Yeah, sure. So we'll be coming out with, obviously, our trial design in relationship to the upgrade. But what I would want to start with from the standpoint is, remember, one of the key differentiators for UPRI is really from the standpoint of, again, the fact that our safety profile has been quite consistent with the lack of that severe neutropenia, the peripheral neuropathy, as well as the ocular toxicities. So it sets us up in a way to really fully appreciate and maximize the potential to combine, in particular with platinum agents where there can be associated neutropenias as one example. And so we'll be coming out with a trial design. Obviously, safety is paramount in relationship to these Phase I studies, and so certainly dose escalation is quite standard just in relationship to how these studies are designed in order to ensure that we're appropriately dose escalating and maximizing the ability for these two compounds to be either additive or potentially synergistic.
Okay, great. Thank you.
Thank you. And our next question comes from the line of David Nierengarten with Bloodbush Securities. Your line is open. Please go ahead.
Thanks for taking the question. Maybe a follow-up to a couple other ones on upgrade study. Do you anticipate or is there a possibility to – use UPRI as a maintenance therapy or, you know, extend the dosing beyond the fixed platinum cycles, or are you planning to, you know, focus in on dosing with platinum for that fixed set of cycles?
Thanks.
David? Yeah, go ahead.
Oh, sure. I was just going to say, I think it leads back to the response we mentioned with Tom, just from the standpoint that Again, that tolerability profile lends itself toward the ability to dose really to potentially progression in regards to operability. So as we're evaluating the dose escalation strategy here, we're really going to maximize the characteristics of each of these compounds to make sure that we're trying to maximize the benefit for patients per se. So certainly from a combinability perspective, we do believe that there is going to be the potential to combine, and that's how we're thinking about approaching this. And, again, I think with the line of sight toward the idea that we will try to maximize each of these agents in a way to benefit most of those patients.
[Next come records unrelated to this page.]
(* ===== verification/MergePolicy.v ===== *)
(** * [pkg/mergepolicy]: what may be merged without a human's click

    [Decide] (decide.go) evaluates the eleven rows of the merge policy against
    facts that were read in the same pass; [DocsPure] (docspure.go) says whether
    a diff is prose files only; rate.go has the rate cap's count and the
    comparison of model names. A failure keeps its code and whether it means
    "not read"; the sentences are left out. *)

From S2P Require Import Prelude.
From S2P Require Import GoTime.
From S2P Require Import GoStrings.
From S2P Require Import ScopeClass.
From S2P Require Import ScopePolicy.
From S2P Require Import Pipefix.
From S2P Require Import CiDelta.
From S2P Require Import PipefixJudge.

(** ** Codes (rules.go) *)

Abbreviation RuleCode := string (only parsing).
Definition RuleMerge : RuleCode := "merge".
Definition M1Unread : RuleCode := "M1.unread".
Definition M1Stale : RuleCode := "M1.stale".
Definition M1ModeOff : RuleCode := "M1.mode-off".
Definition M1ModeUnknown : RuleCode := "M1.mode-unknown".
Definition M1OperatorVeto : RuleCode := "M1.operator-veto".
Definition M1LayersDisagree : RuleCode := "M1.layers-disagree".
Definition M1ConfigNotAtTip : RuleCode := "M1.config-not-at-target-head".
Definition M2Unread : RuleCode := "M2.unread".
Definition M2Stale : RuleCode := "M2.stale".
Definition M2KindUnknown : RuleCode := "M2.kind-unknown".
Definition M2JudgedSHAInvalid : RuleCode := "M2.judged-sha-invalid".
Definition M2BotUnknown : RuleCode := "M2.bot-identity-unknown".
Definition M2NotBotAuthored : RuleCode := "M2.not-bot-authored".
Definition M2BranchNotWorkflow : RuleCode := "M2.branch-not-workflow".
Definition M2BranchNotRecorded : RuleCode := "M2.branch-not-recorded".
Definition M2AnchorMismatch : RuleCode := "M2.anchor-mismatch".
Definition M2HeadNotJudged : RuleCode := "M2.head-not-judged".
Definition M2Draft : RuleCode := "M2.draft".
Definition M2Hold : RuleCode := "M2.hold".
Definition M2ThreadsUnresolved : RuleCode := "M2.threads-unresolved".
Definition M3Unread : RuleCode := "M3.unread".
Definition M3Stale : RuleCode := "M3.stale".
Definition M3VerdictWrongSHA : RuleCode := "M3.verdict-wrong-sha".
Definition M3FixedNewFailure : RuleCode := "M3.fixed-new-failure".
Definition M3NotBestVerdict : RuleCode := "M3.not-best-verdict".
Definition M3NoTargetJobs : RuleCode := "M3.no-target-jobs".
Definition M3TargetNotPassed : RuleCode := "M3.target-not-passed".
Definition M3TargetRetried : RuleCode := "M3.target-retried".
Definition M4Unread : RuleCode := "M4.unread".
Definition M4Stale : RuleCode := "M4.stale".
Definition M4ExecChanging : RuleCode := "M4.exec-changing".
Definition M4DeltaNotEligible : RuleCode := "M4.delta-not-eligible".
Definition M4DeltaNotForClass : RuleCode := "M4.delta-not-for-class".
Definition M5Unread : RuleCode := "M5.unread".
Definition M5Stale : RuleCode := "M5.stale".
Definition M5DiffIncomplete : RuleCode := "M5.diff-incomplete".
Definition M5EmptyDiff : RuleCode := "M5.empty-diff".
Definition M5Unclassified : RuleCode := "M5.unclassified".
Definition M5StaticGates : RuleCode := "M5.static-gates-failed".
Definition M5WeakeningUndecidable : RuleCode := "M5.weakening-undecidable".
Definition M5ClassNeverEligible : RuleCode := "M5.class-never-eligible".
Definition M5ClassNotEnabled : RuleCode := "M5.class-not-enabled".
Definition M5MixedClasses : RuleCode := "M5.mixed-classes".
Definition M5CINotForKind : RuleCode := "M5.ci-not-for-kind".
Definition M5DocsPure : RuleCode := "M5.MP-DOCSPURE".
Definition M6Unread : RuleCode := "M6.unread".
Definition M6Stale : RuleCode := "M6.stale".
Definition M6NoPipeline : RuleCode := "M6.no-candidate-pipeline".
Definition M6PipelineWrongSHA : RuleCode := "M6.pipeline-wrong-sha".
Definition M6PipelineNotSuccess : RuleCode := "M6.pipeline-not-success".
Definition M6FailedAttempt : RuleCode := "M6.failed-attempt".
Definition M6ObservedOnce : RuleCode := "M6.observed-once".
Definition M7Unread : RuleCode := "M7.unread".
Definition M7Stale : RuleCode := "M7.stale".
Definition M7TargetMoved : RuleCode := "M7.target-moved".
Definition M8Unread : RuleCode := "M8.unread".
Definition M8Stale : RuleCode := "M8.stale".
Definition M8AgeUnobservable : RuleCode := "M8.approval-age-unobservable".
Definition M8ApprovalsInsufficient : RuleCode := "M8.approvals-insufficient".
Definition M9Unread : RuleCode := "M9.unread".
Definition M9Stale : RuleCode := "M9.stale".
Definition M9Blocking : RuleCode := "M9.blocking".
Definition M9VerdictUnknown : RuleCode := "M9.verdict-unknown".
Definition M9ReviewsNotEnabled : RuleCode := "M9.reviews-not-enabled".
Definition M9NoReviewFact : RuleCode := "M9.no-review-fact".
Definition M9SameModel : RuleCode := "M9.same-model".
Definition M9ModelUnknown : RuleCode := "M9.model-unknown".
Definition M10Unread : RuleCode := "M10.unread".
Definition M10Stale : RuleCode := "M10.stale".
Definition M10NotMergeable : RuleCode := "M10.not-mergeable".
Definition M11Unread : RuleCode := "M11.unread".
Definition M11Stale : RuleCode := "M11.stale".
Definition M11RateCapReached : RuleCode := "M11.rate-cap-reached".

Definition ruleOrder : list RuleCode :=
  [M1Unread; M1Stale; M1ModeOff; M1ModeUnknown; M1OperatorVeto; M1LayersDisagree; M1ConfigNotAtTip;
  M2Unread; M2Stale; M2KindUnknown; M2JudgedSHAInvalid; M2BotUnknown; M2NotBotAuthored;
  M2BranchNotWorkflow; M2BranchNotRecorded; M2AnchorMismatch; M2HeadNotJudged; M2Draft; M2Hold;
  M2ThreadsUnresolved; M3Unread; M3Stale; M3VerdictWrongSHA; M3FixedNewFailure; M3NotBestVerdict;
  M3NoTargetJobs; M3TargetNotPassed; M3TargetRetried; M4Unread; M4Stale; M4ExecChanging;
  M4DeltaNotEligible; M4DeltaNotForClass; M5Unread; M5Stale; M5DiffIncomplete; M5EmptyDiff; M5Unclassified;
  M5StaticGates; M5WeakeningUndecidable; M5ClassNeverEligible; M5ClassNotEnabled; M5MixedClasses;
  M5CINotForKind; M5DocsPure; M6Unread; M6Stale; M6NoPipeline; M6PipelineWrongSHA; M6PipelineNotSuccess;
  M6FailedAttempt; M6ObservedOnce; M7Unread; M7Stale; M7TargetMoved; M8Unread; M8Stale; M8AgeUnobservable;
  M8ApprovalsInsufficient; M9Unread; M9Stale; M9Blocking; M9VerdictUnknown; M9ReviewsNotEnabled;
  M9NoReviewFact; M9SameModel; M9ModelUnknown; M10Unread; M10Stale; M10NotMergeable; M11Unread; M11Stale;
  M11RateCapReached].

(** The part before the dot; [""] without one. *)
Fixpoint row_of (s acc : string) : string :=
  match s with
  | "" => ""
  | String c s => if Ascii.eqb c dot then acc else row_of s (acc +:+ String c "")
  end.
Definition Row (r : RuleCode) : string := row_of r "".
Lemma build_from_answers fi owner m diffs :
  ∃ r, build_from fi owner m diffs = Some r ∧
  ((∃ m', r = Ok m') ↔
   Forall paths_named diffs ∧ NoDup (flat_map side_keys diffs) ∧ ∀ k, k ∈ flat_map side_keys diffs → k ∉ owner).
Proof.
  revert fi owner m. induction diffs as [|d diffs IH]; intros fi owner m; cbn [build_from].
  - eexists. split; [done|]. split; [intros _|by eexists]. cbn. repeat split; try constructor. set_solver.
  - destruct (String.eqb (fd_OldPath d) "" || String.eqb (fd_NewPath d) "") eqn:He.
    { eexists. split; [done|]. split; [by intros [? ?]|]. intros (Hp & _). apply Forall_cons in Hp as [[H1 H2] _].
      apply orb_true_iff in He as [He|He]; by apply String.eqb_eq in He. }
    apply orb_false_iff in He as [H1 H2]. apply String.eqb_neq in H1, H2.
    setoid_rewrite Forall_cons. cbn [flat_map]. setoid_rewrite NoDup_app. setoid_rewrite elem_of_app.
    destruct (claim_sides owner (side_keys d)) as [o'|e] eqn:Hc.
    + apply claim_sides_ok in Hc as (Hnd & Hk & ->). destruct (parseFile_total d) as [f ->].
      edestruct IH as (r & -> & Hr). eexists. split; [done|]. rewrite Hr. unfold paths_named at 2. set_solver.
    + eexists. split; [done|]. split; [by intros [? ?]|]. intros (_ & (Hnd & _) & Hk).
      assert (claim_sides owner (side_keys d) = Ok (list_to_set (side_keys d) ∪ owner)) as H.
      { apply claim_sides_ok. repeat split; [done|]. intros k Hin. apply Hk. by left. }
      congruence.
Qed.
Okay. And, I mean, would there be, or I know you're disclosing details later, but would there be an option, do you think, for patients to continue on maintenance therapy or anything like that as part of the a study assuming you begin with a fixed set of cycles to combine with platinum?
Yeah. So the short answer is that is definitely under consideration from the standpoint that remembering that for chemotherapies, it's typically a fixed number of cycles, and we have not seen that type of treatment approach with upper monotherapy. Okay. Okay.
Thank you. And I'm showing no further questions at this time. And I would like to turn the conference back over to Anna Protopopoulos for any further remarks.
I just want to thank you all for listening in. This is another really exciting year for us as we really build UPRI and build out the pipeline. So thank you very much for your continued support.
Ladies and gentlemen, thank you for participating in today's conference. This does conclude the program, and you may all disconnect. Everyone, have a great day.